Work instruction
Wherever the line with "(** * The forwarding bridge (ip_forward/bridge.rs, webrtc/dc.rs)" sits in the listing below, transcribe from it up to and including the line with "(** Waiting for", exactly, and leave the remaining lines out.

BEGIN

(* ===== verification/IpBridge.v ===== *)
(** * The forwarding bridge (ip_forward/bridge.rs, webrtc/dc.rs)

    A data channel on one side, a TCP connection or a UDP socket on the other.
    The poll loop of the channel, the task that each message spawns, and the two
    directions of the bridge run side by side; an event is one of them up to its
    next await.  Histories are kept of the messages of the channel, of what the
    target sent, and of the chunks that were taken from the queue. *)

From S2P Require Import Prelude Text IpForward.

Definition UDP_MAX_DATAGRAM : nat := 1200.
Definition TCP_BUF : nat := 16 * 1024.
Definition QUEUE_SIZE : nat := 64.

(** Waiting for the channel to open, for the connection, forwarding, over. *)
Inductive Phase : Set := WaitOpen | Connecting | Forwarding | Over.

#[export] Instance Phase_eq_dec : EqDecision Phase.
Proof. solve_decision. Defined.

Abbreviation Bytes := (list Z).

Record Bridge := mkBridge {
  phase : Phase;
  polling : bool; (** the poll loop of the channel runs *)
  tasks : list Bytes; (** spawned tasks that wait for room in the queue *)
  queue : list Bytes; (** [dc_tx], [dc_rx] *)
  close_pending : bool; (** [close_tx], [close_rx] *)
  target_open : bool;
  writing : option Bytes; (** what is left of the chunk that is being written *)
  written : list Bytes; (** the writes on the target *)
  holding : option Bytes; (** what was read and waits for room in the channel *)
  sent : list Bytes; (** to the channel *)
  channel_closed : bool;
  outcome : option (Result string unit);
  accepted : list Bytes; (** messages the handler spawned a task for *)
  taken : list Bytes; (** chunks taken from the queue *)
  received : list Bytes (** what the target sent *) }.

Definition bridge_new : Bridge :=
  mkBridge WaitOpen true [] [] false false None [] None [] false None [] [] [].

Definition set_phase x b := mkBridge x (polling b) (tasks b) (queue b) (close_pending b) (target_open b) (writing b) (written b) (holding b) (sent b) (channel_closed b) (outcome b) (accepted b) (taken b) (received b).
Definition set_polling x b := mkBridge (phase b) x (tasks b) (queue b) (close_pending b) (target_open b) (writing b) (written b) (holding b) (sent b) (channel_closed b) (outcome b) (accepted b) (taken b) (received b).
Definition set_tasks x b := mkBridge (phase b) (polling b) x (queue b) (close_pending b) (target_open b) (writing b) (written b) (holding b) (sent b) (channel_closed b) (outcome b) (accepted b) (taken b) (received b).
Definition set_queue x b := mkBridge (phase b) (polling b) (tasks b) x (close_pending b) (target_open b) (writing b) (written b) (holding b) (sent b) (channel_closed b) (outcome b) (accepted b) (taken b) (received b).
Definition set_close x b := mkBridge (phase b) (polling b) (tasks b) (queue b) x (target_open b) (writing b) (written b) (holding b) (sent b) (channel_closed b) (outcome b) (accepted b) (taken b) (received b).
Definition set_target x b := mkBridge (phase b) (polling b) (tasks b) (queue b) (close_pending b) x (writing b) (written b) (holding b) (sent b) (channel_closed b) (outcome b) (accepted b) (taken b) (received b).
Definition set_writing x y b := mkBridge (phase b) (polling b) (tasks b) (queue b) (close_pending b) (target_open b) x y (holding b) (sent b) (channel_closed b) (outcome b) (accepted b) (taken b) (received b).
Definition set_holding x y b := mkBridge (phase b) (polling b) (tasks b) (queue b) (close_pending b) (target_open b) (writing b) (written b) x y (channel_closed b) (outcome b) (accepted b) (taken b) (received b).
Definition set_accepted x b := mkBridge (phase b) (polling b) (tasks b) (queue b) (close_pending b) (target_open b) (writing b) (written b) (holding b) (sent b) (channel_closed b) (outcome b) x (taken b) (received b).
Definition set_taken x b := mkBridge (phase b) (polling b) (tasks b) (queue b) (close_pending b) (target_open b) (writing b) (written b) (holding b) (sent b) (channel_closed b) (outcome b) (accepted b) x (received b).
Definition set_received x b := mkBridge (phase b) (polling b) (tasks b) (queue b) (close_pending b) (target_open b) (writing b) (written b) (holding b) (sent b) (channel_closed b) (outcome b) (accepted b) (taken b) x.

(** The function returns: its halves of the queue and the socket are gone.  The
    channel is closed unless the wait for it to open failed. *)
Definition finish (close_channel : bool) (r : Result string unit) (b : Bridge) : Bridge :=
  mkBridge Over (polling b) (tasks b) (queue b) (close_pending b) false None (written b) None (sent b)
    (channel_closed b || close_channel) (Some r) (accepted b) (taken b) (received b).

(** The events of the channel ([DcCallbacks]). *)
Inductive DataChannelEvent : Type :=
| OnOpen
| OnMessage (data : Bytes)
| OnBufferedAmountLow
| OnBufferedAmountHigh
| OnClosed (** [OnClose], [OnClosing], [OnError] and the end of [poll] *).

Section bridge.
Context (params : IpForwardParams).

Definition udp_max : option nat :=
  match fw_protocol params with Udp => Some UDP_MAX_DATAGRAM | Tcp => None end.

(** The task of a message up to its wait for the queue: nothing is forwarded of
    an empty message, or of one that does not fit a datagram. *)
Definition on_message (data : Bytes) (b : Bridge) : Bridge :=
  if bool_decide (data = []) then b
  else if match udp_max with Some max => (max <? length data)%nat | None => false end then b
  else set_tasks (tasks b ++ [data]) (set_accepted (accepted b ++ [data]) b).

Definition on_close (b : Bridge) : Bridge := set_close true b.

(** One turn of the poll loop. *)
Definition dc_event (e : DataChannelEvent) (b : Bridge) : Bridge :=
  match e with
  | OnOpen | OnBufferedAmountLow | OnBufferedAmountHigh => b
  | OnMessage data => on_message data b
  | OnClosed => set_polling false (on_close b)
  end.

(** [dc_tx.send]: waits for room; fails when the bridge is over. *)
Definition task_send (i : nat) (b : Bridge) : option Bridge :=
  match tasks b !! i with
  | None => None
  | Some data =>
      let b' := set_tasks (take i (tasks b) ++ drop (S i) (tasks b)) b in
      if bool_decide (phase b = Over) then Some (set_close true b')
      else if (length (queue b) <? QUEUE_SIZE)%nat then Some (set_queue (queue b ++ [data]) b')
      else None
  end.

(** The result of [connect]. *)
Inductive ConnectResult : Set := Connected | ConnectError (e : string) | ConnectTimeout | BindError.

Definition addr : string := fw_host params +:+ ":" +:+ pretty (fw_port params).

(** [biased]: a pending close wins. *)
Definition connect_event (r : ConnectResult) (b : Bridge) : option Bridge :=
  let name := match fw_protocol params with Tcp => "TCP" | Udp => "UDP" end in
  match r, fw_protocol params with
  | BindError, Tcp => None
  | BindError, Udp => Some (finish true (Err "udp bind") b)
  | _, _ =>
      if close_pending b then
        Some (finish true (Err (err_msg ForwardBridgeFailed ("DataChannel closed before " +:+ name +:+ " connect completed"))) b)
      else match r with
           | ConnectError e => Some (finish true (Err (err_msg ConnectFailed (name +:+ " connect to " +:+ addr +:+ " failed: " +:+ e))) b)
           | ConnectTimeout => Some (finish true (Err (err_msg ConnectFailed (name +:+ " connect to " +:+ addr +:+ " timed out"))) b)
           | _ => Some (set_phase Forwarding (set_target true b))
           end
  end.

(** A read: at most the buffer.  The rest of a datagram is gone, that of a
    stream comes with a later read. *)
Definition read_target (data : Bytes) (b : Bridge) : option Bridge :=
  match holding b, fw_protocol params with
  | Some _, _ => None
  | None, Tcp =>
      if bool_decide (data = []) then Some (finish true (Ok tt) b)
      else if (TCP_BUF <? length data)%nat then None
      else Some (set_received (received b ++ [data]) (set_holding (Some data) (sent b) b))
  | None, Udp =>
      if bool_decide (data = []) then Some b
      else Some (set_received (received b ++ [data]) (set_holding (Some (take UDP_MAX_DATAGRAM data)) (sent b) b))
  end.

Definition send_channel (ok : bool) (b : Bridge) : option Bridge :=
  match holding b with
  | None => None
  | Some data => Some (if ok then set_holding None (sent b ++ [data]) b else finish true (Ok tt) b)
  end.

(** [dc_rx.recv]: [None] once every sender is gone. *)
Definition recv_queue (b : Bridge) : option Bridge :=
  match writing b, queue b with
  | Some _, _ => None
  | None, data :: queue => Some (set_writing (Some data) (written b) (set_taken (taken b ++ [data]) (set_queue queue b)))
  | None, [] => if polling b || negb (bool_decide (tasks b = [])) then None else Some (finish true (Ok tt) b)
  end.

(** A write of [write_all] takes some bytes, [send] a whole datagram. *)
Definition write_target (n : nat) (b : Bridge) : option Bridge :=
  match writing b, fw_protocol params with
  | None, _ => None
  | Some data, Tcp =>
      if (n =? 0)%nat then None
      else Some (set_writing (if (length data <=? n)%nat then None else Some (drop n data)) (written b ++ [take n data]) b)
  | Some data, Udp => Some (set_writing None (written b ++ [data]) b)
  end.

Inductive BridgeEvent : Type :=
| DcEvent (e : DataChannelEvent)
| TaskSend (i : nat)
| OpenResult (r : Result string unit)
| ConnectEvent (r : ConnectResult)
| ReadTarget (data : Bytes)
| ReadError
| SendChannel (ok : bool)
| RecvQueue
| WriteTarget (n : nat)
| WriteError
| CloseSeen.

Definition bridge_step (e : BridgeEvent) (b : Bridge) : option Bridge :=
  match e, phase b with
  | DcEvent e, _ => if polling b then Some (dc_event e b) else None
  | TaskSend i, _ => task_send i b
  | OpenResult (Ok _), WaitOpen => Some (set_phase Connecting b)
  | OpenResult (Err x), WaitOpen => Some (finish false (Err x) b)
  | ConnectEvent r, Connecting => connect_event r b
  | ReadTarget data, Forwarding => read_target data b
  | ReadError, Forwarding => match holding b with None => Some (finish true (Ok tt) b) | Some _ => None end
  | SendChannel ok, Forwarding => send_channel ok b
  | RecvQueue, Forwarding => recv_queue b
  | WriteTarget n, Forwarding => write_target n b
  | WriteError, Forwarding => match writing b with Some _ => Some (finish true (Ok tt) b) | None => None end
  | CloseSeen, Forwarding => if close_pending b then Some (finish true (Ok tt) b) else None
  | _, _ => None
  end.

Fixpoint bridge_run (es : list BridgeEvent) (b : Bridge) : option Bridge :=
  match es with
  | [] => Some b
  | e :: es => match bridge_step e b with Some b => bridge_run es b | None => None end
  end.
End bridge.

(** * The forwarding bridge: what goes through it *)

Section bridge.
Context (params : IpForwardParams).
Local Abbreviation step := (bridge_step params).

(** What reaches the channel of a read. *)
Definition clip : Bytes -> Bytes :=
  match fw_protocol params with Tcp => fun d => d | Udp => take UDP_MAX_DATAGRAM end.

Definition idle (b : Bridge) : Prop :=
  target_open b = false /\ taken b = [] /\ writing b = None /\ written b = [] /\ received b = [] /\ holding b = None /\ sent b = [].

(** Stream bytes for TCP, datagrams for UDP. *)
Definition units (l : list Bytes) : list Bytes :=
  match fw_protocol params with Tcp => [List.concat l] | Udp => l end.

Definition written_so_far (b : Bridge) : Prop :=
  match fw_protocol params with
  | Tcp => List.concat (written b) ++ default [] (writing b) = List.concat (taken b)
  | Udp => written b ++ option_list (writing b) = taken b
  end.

END

Expected answer
(** * The forwarding bridge (ip_forward/bridge.rs, webrtc/dc.rs)

    A data channel on one side, a TCP connection or a UDP socket on the other.
    The poll loop of the channel, the task that each message spawns, and the two
    directions of the bridge run side by side; an event is one of them up to its
    next await.  Histories are kept of the messages of the channel, of what the
    target sent, and of the chunks that were taken from the queue. *)

From S2P Require Import Prelude Text IpForward.

Definition UDP_MAX_DATAGRAM : nat := 1200.
Definition TCP_BUF : nat := 16 * 1024.
Definition QUEUE_SIZE : nat := 64.

(** Waiting for the channel to open, for the connection, forwarding, over. *)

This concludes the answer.